Required action: Please print only the top portion of the entries below, ending with the line that contains "is_tree (S h')", exactly as written.

Data to examine Start Marker

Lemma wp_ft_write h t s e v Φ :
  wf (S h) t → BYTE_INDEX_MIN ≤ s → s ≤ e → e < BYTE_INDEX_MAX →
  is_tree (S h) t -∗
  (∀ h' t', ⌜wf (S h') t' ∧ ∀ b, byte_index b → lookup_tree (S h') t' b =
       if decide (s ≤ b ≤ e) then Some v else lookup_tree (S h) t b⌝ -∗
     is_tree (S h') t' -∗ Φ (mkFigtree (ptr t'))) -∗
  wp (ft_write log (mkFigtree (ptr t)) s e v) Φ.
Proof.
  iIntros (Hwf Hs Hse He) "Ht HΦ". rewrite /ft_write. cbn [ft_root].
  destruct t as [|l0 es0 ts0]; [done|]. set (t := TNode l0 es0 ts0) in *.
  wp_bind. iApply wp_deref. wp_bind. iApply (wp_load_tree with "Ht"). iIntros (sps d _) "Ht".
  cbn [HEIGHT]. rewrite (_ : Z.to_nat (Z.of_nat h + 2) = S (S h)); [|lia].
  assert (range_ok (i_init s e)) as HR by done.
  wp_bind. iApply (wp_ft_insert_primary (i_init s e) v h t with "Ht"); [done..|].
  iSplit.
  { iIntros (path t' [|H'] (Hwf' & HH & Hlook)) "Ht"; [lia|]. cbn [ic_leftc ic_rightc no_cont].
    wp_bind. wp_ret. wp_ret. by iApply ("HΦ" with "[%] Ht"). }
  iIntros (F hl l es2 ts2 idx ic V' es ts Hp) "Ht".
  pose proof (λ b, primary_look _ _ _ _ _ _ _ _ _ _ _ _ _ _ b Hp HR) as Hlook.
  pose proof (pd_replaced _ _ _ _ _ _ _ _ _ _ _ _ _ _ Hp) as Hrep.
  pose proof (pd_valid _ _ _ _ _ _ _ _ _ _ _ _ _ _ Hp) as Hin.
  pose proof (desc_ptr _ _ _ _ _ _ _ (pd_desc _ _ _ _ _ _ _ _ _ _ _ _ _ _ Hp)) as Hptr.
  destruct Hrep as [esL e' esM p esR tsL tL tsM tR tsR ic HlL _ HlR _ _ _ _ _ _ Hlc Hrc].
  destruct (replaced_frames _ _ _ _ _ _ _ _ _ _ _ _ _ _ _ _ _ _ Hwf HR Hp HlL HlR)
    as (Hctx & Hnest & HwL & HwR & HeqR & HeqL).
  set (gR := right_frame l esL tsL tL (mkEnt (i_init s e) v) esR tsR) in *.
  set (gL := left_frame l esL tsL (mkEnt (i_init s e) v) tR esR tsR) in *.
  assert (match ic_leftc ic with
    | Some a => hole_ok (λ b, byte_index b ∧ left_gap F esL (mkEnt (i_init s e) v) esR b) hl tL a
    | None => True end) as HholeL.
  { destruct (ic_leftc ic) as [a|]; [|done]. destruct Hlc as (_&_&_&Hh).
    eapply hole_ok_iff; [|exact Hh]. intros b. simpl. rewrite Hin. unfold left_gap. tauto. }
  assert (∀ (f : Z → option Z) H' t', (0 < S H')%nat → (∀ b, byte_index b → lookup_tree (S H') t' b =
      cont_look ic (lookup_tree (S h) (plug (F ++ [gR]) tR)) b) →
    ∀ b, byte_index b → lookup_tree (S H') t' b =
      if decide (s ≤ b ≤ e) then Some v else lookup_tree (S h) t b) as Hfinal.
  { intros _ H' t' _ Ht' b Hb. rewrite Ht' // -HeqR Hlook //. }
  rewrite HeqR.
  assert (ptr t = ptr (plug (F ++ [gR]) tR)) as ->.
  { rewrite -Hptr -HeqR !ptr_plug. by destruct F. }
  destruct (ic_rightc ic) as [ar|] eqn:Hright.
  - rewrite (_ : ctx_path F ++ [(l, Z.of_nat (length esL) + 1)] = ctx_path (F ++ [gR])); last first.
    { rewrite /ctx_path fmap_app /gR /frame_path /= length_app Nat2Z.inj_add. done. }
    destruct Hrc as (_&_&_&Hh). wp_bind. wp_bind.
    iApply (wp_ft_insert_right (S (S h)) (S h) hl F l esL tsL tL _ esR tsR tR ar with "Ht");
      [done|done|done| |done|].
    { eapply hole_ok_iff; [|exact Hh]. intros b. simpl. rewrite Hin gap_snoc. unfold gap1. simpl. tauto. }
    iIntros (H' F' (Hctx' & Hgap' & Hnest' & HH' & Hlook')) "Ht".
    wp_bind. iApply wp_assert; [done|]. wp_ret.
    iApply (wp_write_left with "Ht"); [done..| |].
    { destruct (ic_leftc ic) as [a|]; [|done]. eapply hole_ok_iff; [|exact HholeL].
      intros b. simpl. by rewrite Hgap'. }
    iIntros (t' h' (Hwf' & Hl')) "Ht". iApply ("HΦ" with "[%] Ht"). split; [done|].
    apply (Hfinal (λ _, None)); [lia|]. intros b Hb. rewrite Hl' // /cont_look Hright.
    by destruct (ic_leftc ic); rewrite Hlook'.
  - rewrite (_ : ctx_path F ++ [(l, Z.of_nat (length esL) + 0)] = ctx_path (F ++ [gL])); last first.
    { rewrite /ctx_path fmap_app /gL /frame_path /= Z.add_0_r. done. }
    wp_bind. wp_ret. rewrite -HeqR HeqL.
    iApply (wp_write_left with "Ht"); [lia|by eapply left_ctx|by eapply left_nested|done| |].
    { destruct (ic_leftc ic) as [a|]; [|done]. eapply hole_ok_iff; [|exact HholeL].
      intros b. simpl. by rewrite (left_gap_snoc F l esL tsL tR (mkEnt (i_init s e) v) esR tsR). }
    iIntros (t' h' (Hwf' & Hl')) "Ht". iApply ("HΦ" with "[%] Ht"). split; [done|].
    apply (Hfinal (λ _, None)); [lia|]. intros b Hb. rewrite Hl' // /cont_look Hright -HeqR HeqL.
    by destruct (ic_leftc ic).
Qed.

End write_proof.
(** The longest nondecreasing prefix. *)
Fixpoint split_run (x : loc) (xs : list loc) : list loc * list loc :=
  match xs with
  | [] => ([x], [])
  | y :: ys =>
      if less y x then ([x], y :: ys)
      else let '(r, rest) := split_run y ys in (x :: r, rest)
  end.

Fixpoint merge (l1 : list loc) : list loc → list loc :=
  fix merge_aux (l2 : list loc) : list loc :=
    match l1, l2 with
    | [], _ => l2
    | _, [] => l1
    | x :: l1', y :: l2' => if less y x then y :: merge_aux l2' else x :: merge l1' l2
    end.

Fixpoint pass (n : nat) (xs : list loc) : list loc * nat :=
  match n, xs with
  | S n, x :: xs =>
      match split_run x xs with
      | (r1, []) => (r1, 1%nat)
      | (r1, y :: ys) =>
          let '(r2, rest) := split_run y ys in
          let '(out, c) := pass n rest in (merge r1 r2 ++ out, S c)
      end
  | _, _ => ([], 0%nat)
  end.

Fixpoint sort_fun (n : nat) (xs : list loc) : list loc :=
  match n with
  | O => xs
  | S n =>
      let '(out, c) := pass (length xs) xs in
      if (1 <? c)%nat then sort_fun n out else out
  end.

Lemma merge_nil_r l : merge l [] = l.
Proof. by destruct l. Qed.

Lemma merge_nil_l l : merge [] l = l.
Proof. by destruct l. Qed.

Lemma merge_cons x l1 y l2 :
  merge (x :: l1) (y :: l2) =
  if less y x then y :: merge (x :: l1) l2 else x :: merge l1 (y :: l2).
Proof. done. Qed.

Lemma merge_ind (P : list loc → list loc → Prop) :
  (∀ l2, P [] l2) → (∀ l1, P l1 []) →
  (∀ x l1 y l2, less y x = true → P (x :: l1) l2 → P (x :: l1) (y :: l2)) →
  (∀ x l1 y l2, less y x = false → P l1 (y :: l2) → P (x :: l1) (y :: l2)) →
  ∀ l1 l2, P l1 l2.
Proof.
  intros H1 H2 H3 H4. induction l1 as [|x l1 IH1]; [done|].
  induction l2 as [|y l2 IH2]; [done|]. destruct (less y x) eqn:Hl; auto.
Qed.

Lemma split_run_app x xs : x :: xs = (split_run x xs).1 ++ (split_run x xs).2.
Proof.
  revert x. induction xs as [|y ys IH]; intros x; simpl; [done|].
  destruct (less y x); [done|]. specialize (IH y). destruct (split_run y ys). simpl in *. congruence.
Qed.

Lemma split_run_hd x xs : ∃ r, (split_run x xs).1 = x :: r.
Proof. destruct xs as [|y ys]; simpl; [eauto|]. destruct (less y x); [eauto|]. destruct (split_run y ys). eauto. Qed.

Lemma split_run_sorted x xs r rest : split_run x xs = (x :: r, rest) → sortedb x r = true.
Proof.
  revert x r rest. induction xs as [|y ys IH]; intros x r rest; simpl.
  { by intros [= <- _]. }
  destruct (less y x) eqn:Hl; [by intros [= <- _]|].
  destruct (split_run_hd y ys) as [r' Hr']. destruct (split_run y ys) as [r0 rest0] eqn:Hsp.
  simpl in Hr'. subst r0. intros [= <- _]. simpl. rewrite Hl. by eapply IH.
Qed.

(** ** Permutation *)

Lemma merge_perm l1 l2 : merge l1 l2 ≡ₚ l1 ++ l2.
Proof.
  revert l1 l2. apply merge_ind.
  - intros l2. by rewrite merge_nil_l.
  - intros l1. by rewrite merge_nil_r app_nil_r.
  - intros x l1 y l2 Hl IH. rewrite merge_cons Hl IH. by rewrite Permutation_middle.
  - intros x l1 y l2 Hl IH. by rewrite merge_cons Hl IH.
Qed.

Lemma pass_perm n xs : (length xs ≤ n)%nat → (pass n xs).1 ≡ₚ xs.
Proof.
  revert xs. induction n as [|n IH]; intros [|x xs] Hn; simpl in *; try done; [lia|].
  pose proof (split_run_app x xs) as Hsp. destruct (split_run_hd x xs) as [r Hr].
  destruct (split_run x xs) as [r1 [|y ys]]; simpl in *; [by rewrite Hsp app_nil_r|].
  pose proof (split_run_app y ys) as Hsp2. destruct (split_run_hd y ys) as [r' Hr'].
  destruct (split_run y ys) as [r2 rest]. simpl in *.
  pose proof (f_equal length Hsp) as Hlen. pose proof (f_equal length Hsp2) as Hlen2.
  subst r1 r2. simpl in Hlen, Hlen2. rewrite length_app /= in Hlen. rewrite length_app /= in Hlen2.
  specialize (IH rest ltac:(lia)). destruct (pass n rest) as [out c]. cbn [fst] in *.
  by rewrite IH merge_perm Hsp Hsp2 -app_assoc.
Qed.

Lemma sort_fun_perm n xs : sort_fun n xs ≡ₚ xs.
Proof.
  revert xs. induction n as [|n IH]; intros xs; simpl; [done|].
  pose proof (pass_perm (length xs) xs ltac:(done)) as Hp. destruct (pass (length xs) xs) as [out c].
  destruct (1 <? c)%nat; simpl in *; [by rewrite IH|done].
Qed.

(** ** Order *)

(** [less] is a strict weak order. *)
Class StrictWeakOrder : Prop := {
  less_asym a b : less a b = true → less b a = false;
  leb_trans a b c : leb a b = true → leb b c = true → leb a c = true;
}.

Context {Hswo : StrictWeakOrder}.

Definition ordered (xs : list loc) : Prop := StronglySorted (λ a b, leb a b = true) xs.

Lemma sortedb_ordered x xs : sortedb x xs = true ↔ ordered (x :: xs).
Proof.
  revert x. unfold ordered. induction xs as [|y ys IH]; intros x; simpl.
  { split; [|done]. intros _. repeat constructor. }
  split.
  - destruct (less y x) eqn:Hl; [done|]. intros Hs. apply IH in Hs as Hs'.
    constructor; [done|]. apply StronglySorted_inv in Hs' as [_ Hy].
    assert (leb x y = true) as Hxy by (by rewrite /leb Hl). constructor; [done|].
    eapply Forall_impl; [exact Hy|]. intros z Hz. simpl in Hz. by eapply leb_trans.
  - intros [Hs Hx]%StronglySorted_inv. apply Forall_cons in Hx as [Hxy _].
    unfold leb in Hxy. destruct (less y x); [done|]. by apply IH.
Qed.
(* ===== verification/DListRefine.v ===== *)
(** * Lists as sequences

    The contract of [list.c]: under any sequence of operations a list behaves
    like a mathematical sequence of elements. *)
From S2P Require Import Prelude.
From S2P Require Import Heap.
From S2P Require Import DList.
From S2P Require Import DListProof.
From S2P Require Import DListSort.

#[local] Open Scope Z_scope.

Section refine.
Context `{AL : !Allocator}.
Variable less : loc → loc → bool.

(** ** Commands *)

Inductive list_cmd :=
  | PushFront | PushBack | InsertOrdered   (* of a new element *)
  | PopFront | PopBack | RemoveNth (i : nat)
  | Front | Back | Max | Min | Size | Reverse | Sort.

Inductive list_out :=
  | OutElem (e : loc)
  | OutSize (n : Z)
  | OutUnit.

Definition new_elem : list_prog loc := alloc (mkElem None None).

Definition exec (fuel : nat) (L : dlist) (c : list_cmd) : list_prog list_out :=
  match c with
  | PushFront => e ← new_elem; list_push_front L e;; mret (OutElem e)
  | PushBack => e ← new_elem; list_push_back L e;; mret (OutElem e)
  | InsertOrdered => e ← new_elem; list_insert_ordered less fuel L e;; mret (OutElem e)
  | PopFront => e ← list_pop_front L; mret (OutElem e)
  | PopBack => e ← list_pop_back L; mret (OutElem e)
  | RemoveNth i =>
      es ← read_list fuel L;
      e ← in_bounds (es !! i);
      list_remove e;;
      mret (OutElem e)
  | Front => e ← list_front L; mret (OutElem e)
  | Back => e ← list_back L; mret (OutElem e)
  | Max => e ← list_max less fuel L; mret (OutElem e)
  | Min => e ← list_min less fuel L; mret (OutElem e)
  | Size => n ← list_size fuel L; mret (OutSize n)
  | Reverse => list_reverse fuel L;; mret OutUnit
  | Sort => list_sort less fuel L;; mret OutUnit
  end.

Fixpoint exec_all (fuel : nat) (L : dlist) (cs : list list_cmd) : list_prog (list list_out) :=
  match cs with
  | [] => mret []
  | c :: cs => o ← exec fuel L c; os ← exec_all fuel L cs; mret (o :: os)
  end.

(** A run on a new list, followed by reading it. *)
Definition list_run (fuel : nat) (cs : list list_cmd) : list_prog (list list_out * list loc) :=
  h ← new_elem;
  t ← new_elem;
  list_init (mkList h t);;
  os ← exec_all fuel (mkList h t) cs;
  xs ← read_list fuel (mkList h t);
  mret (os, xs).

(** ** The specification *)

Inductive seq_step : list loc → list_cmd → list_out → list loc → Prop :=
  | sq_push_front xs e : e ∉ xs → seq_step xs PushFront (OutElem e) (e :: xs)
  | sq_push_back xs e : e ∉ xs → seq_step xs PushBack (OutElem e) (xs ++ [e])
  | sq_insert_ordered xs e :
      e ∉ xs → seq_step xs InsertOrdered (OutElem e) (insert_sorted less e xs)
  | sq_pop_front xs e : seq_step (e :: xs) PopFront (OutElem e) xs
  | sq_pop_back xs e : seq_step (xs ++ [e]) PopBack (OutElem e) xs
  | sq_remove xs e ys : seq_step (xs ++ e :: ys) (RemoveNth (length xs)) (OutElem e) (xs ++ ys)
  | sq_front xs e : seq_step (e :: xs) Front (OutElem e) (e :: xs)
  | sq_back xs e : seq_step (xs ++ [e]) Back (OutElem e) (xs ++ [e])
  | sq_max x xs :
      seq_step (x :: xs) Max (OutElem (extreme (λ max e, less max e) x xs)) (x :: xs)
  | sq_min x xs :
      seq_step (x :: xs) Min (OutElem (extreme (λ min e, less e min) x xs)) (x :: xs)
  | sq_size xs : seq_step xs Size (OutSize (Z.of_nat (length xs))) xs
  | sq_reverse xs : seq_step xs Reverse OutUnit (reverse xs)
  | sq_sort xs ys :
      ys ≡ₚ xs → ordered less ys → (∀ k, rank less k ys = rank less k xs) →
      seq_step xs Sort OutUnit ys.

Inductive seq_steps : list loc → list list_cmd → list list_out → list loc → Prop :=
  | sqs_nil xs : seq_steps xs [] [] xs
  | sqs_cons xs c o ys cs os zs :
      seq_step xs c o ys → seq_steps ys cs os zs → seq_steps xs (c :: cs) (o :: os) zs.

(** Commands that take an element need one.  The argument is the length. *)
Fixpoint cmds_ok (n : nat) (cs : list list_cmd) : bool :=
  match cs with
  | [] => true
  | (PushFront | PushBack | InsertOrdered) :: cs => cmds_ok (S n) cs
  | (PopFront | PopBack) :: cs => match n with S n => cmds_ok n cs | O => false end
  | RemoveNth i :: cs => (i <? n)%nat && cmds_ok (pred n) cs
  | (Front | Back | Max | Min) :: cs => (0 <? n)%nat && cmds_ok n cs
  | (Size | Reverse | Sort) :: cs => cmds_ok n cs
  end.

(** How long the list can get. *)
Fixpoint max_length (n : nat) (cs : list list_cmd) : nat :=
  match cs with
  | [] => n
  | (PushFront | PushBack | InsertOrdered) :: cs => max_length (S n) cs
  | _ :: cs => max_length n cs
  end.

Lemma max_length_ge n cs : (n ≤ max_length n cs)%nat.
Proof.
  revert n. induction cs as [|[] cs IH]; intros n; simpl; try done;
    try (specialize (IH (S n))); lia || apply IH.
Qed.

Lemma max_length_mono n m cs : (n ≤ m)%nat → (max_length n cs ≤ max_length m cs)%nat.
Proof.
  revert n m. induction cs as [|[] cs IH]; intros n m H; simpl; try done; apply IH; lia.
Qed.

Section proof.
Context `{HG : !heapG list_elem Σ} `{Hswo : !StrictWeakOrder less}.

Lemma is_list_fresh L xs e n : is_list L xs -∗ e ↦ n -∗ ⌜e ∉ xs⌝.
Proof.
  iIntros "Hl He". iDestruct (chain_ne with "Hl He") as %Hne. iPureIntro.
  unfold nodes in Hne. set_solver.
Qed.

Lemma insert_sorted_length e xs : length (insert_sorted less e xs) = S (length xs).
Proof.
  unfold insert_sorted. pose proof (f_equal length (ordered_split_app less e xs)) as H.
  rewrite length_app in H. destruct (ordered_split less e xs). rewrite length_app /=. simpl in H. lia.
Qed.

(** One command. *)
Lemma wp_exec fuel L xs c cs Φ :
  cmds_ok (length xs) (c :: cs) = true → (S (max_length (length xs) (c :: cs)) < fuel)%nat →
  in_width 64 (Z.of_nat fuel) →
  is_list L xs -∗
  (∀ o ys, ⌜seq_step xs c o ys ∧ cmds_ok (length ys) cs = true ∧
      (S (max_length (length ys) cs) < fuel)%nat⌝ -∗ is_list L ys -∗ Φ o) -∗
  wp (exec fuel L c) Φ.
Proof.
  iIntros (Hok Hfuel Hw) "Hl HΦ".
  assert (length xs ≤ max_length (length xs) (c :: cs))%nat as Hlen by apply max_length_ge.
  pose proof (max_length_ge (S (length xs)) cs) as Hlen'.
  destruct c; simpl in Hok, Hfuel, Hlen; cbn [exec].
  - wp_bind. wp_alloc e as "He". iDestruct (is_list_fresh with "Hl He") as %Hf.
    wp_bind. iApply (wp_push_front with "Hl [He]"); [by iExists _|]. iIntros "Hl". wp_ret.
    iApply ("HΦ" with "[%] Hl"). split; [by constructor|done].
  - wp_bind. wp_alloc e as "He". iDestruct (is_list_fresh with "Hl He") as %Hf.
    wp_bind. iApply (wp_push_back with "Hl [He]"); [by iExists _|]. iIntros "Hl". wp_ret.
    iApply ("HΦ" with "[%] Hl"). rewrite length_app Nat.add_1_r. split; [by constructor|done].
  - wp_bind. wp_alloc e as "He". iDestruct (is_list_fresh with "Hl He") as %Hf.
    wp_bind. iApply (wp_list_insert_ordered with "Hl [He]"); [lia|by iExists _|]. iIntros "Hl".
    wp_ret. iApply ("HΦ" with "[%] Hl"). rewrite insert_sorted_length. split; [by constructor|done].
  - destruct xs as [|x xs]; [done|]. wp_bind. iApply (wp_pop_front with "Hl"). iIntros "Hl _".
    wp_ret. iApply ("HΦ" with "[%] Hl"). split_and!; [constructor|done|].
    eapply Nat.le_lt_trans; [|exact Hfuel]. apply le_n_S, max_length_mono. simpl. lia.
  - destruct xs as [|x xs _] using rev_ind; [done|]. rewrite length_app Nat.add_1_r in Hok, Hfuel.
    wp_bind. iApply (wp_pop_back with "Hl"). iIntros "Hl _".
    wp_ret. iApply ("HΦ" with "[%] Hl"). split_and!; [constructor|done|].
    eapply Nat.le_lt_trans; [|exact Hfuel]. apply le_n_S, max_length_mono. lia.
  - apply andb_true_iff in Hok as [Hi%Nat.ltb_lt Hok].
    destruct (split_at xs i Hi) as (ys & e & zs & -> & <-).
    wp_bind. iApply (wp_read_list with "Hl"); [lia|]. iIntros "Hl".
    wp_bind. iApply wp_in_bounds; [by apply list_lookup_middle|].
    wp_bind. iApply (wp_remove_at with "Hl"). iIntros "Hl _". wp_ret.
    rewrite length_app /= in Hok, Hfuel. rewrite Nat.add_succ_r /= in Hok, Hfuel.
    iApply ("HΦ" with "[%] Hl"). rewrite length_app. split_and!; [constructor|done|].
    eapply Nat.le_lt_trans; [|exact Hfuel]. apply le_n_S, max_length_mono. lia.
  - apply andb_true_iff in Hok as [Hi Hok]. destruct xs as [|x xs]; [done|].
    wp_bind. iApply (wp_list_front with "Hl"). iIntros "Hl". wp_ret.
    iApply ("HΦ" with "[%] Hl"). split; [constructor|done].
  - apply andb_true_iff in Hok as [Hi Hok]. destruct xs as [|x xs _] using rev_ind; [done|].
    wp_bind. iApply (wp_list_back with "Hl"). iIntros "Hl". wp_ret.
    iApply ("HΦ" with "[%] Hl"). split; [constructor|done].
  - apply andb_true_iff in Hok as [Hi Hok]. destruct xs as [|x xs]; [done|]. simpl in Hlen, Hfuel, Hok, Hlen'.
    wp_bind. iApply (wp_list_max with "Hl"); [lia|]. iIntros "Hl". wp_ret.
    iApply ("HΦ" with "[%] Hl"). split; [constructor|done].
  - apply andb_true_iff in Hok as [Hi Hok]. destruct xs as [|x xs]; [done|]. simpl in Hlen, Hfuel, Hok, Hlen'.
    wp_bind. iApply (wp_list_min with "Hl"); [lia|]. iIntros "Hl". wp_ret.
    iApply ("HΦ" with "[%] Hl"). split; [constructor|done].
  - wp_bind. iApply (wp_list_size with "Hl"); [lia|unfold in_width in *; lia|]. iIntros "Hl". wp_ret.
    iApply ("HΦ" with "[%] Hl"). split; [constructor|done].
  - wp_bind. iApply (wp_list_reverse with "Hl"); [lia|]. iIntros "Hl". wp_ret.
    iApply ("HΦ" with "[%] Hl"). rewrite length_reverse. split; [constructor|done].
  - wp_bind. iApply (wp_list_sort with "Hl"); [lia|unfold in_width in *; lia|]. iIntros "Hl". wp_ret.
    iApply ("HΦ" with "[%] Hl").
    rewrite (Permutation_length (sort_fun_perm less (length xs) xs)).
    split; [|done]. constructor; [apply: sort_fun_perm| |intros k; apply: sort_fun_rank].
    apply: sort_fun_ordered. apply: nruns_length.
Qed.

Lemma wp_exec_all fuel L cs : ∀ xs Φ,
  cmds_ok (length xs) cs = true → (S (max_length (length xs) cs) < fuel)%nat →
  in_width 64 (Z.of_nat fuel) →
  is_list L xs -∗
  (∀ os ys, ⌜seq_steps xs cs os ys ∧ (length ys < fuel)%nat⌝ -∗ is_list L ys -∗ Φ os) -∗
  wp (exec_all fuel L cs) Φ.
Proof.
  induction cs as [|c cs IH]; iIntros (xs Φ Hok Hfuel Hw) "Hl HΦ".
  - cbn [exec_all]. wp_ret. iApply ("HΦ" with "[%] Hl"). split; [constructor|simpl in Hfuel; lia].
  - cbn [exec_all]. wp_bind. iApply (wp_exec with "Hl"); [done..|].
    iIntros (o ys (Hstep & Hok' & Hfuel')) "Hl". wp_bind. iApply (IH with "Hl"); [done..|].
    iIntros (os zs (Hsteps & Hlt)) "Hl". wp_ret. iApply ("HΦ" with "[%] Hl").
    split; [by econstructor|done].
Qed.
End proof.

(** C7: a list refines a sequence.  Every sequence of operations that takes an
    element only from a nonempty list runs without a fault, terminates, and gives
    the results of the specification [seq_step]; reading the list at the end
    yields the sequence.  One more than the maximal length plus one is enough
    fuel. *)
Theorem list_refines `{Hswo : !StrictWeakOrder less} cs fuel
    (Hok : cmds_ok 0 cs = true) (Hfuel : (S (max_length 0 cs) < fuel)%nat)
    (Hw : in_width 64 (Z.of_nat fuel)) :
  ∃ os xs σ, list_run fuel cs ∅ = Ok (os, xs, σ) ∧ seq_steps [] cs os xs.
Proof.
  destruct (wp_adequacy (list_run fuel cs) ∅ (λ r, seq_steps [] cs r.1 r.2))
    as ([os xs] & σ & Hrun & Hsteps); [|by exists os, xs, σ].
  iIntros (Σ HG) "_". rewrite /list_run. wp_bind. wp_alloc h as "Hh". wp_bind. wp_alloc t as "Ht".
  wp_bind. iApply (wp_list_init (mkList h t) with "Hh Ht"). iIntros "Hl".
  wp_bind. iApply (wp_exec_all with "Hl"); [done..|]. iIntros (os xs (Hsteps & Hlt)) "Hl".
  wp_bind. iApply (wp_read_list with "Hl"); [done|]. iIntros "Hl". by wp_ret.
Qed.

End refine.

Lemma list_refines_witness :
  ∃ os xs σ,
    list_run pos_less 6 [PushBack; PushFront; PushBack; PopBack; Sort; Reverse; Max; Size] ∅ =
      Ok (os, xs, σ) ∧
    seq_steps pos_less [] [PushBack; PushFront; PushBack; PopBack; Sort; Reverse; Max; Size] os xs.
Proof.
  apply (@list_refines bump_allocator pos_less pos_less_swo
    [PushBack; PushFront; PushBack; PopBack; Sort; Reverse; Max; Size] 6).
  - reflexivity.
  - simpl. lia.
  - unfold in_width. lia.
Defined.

Data to examine End Marker

Response area:
Lemma wp_ft_write h t s e v Φ :
  wf (S h) t → BYTE_INDEX_MIN ≤ s → s ≤ e → e < BYTE_INDEX_MAX →
  is_tree (S h) t -∗
  (∀ h' t', ⌜wf (S h') t' ∧ ∀ b, byte_index b → lookup_tree (S h') t' b =
       if decide (s ≤ b ≤ e) then Some v else lookup_tree (S h) t b⌝ -∗
     is_tree (S h') t' -∗ Φ (mkFigtree (ptr t'))) -∗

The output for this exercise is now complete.